Related Culinary Posts
This lentils and pulses name list post from the blog archives (first published in September 2009) has been updated and republished on 26 June 2021.
What is the difference in legumes and lentils?
legumes are whole beans. lentils are not beans. they comprise of the various dal that we have in our food.
Thank you for the table– it is difficult sometimes to find the thing recipe writers are talking about. I saw a recipe that used “kaalu/field beans” and my local Indian grocer did not know what they were. It looks like they may be val, but I’m still not sure.
American English apparently differs on some of the names. We consider lentils to be legumes. Please see Wikipedia on this, although there are many other sources that will confirm this usage.
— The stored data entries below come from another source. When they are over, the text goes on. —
Definition directory_entry (now : Z) (e : DirectoryEntryReaddir) : DirectoryEntry :=
  let information := Lookup_from (de_lookup e) in
  {| dent_ino := lk_ino information; dent_offset := de_offset e; dent_name := de_name e; dent_attr := make_attr information;
     dent_generation := de_generation e; dent_ttl := Lookup_validity information now |}.

Definition readdir_impl (n fuel : nat) fs (parent fh offset : Z) (is_readdirplus : bool) (room : list DirectoryEntry → DirectoryEntry → bool)
    : S3Filesystem * outcome Error (list DirectoryEntry) :=
  let entry := directory_entry (sb_now (fs_metablock fs)) in
  let add sent e := room (map entry sent) (entry e) in
  let? fs, res := metablock (sb_readdir prefix cfg mount_time list_ordered add n fuel (fs_dirs fs) parent fh offset is_readdirplus) fs in
  let '(dirs, sent, r) := res in
  (fs_with_dirs fs dirs, match r with inl e => Err (Error_from_InodeError e) | inr _ => Ok (map entry sent) end).

Definition releasedir fs (fh : Z) : S3Filesystem * outcome Error unit :=
  let '(dirs, r) := sb_releasedir (fs_dirs fs) fh in
  (fs_with_dirs fs dirs, outcome_map_err Error_from_InodeError r).

(** ** Open files *)

Definition direct_io (flags : OpenFlags) : bool := o_direct flags.

Definition open fs (ino : Z) (flags : OpenFlags) (pid : Z) : S3Filesystem * outcome Error Opened :=
  if o_sync flags || o_dsync flags then (fs, Err (err EINVAL "O_SYNC and O_DSYNC are not supported"))
  else
    let '(fs, fh) := next_handle fs in
    let write_mode := fc_write_mode config in
    let? fs, new_handle := metablock (sb_open_handle prefix cfg mount_time ino fh write_mode flags) fs in
    let '(lookup, mode) := new_handle in
    let n := fs_requests fs in
    let fs := fs_count_request fs in
    match FileHandleState_new prefix n fh lookup mode flags write_mode with
    | Err e => (fs, Err e)
    | Panic => (fs, Panic)
    | Ok state =>
        let handle := {| h_ino := ino; h_location := upload_key prefix lookup; h_state := state; h_open_pid := pid |} in
        (fs_with_handles fs ({[ fh ]} ∪ fs_file_handles fs) (<[fh := handle]> (fs_handles fs)),
         Ok {| op_fh := fh; op_flags := if direct_io flags then FOPEN_DIRECT_IO else 0 |})
    end.

(** [file_handles.get(&fh)] *)
Definition get_handle fs (fh : Z) : outcome Error FileHandle :=
  if bool_decide (fh ∈ fs_file_handles fs) then match fs_handles fs !! fh with Some h => Ok h | None => Panic end
  else Err (err EBADF "invalid file handle").

(** A handle that was flushed must not have been overridden by a newer one. *)
Definition reactivate fs (h : FileHandle) (ino fh : Z) (mode : ReadWriteMode) (flushed : bool) : S3Filesystem * outcome Error unit :=
  if flushed then
    let? fs, valid := metablock (sb_try_reactivate_handle prefix ino fh mode) fs in
    if (valid : bool) then (fs, Ok tt) else (fs, Err (err EBADF "file handle has been invalidated by a newer handle opened"))
  else (fs, Ok tt).

Definition read fs (ino fh offset size : Z) : S3Filesystem * outcome Error bytes :=
  let? fs, h := (fs, get_handle fs fh) in
  match h_state h with
  | WriteState _ _ => (fs, Err (err EBADF "file handle is not open for reads"))
  | ReadState request flushed =>
      let? fs, _valid := reactivate fs h ino fh ModeRead flushed in
      let '(request, r) := prefetch_read request (wrap64 offset) size in
      let fs := set_handle fs fh (h_with_state h (ReadState request false)) in
      match r with
      | Err e => (fs, Err (Error_from_PrefetchReadError e))
      | Panic => (fs, Panic)
      | Ok data => (fs, outcome_map_err (λ _, err EIO "integrity error") (ChecksummedBytes_into_bytes data))
      end
  end.

(** An operation of [UploadState] under the lock of the handle. *)
Definition with_upload {A} fs (h : FileHandle) (fh : Z) (flushed flushed_if_ok : bool) (p : prog (UploadState * (Error + A)))
    : S3Filesystem * outcome Error A :=
  let? fs, res := metablock p fs in
  let '(u, r) := res in
  match r with
  | inl e => (set_handle fs fh (h_with_state h (WriteState u flushed)), Err e)
  | inr a => (set_handle fs fh (h_with_state h (WriteState u flushed_if_ok)), Ok a)
  end.

Definition write fs (ino fh offset : Z) (data : bytes) : S3Filesystem * outcome Error Z :=
  let? fs, h := (fs, get_handle fs fh) in
  match h_state h with
  | ReadState _ _ => (fs, Err (err EBADF "file handle is not open for writes"))
  | WriteState u flushed =>
      let? fs, _valid := reactivate fs h ino fh ModeWrite flushed in
      with_upload fs h fh false false (UploadState_write prefix cfg u h offset data fh)
  end.

Definition fsync fs (fh : Z) : S3Filesystem * outcome Error unit :=
  let? fs, h := (fs, get_handle fs fh) in
  match h_state h with
  | ReadState _ _ => (fs, Ok tt)
  | WriteState u flushed =>
      let n := fs_requests fs in
      let '(fs, r) := with_upload (fs_count_request fs) h fh flushed flushed (UploadState_commit prefix cfg n u h fh) in
      (fs, outcome_map_err (λ e, if errno e =? EFBIG then err ENOSPC "object too big" else e) r)
  end.

(** A hook that [flush_writer] does not attach is dropped. *)
Definition flush fs (ino fh pid : Z) : S3Filesystem * outcome Error unit :=
  let? fs, h := (fs, get_handle fs fh) in
  match h_state h with
  | ReadState request _ =>
      let? fs, _flushed := metablock (sb_flush_reader prefix ino fh) fs in
      (set_handle fs fh (h_with_state h (ReadState request true)), Ok tt)
  | WriteState u flushed =>
      let n := fs_requests fs in
      let '(fs, hook) := PendingUploadHook_new fs fh in
      with_upload (fs_count_request fs) h fh flushed true (UploadState_complete prefix cfg n u h pid (h_open_pid h) fh hook)
  end.

Definition release fs (ino fh : Z) : S3Filesystem * outcome Error unit :=
  let? fs, h := (fs, get_handle fs fh) in
  let fs := fs_with_handles fs (fs_file_handles fs ∖ {[ fh ]}) (fs_handles fs) in
  match h_state h with
  | ReadState _ _ => metablock (sb_finish_reading prefix (h_ino h) fh) fs
  | WriteState _ _ =>
      let '(fs, hook) := PendingUploadHook_new fs fh in
      metablock (sb_release_writer prefix ino fh hook) fs
  end.
End filesystem.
Also, green gram whole are more frequently called just “mung beans” in American English. Except in Indian stores, they’re not generally available split or split and hulled. The whole ones are sometimes (or usually?) used for sprouting.
Split peas here are available in green (most usually used for soup) and yellow types.
Black beans here are common beans (Phaseolus vulgaris), used in Latin-American, Southwestern and Californian dishes. They’re sometimes called “black turtle beans”. There are also “Beluga lentils” or black lentils, which are tiny black legumes, the same shape as mung beans, but a little smaller, and black instead of green.
I hope this helps, although it may suggest that a column be added for “American usage”. That could be a problem because we have no names for many of the legumes in your table, and we have many varieties of common beans which seem to have no Indian equivalents.
thanks for the suggestions and for the mentioning the various beans found in america. i have made a note of this and will try to add the american usage in some days. field beans are vaal. here its vice versa for lentils and legumes. i will check wikipedia.
Thank you! Most useful!
welcome.
What is black bean?
black beans are black colored soy beans.
i do feed cows wid jaggery and chana dal….is it good for their health
rahul, i don’t know.
Thanx a lot for this glossaries! now i got a better idea about the dals and i can search for it. u just made my day n_n!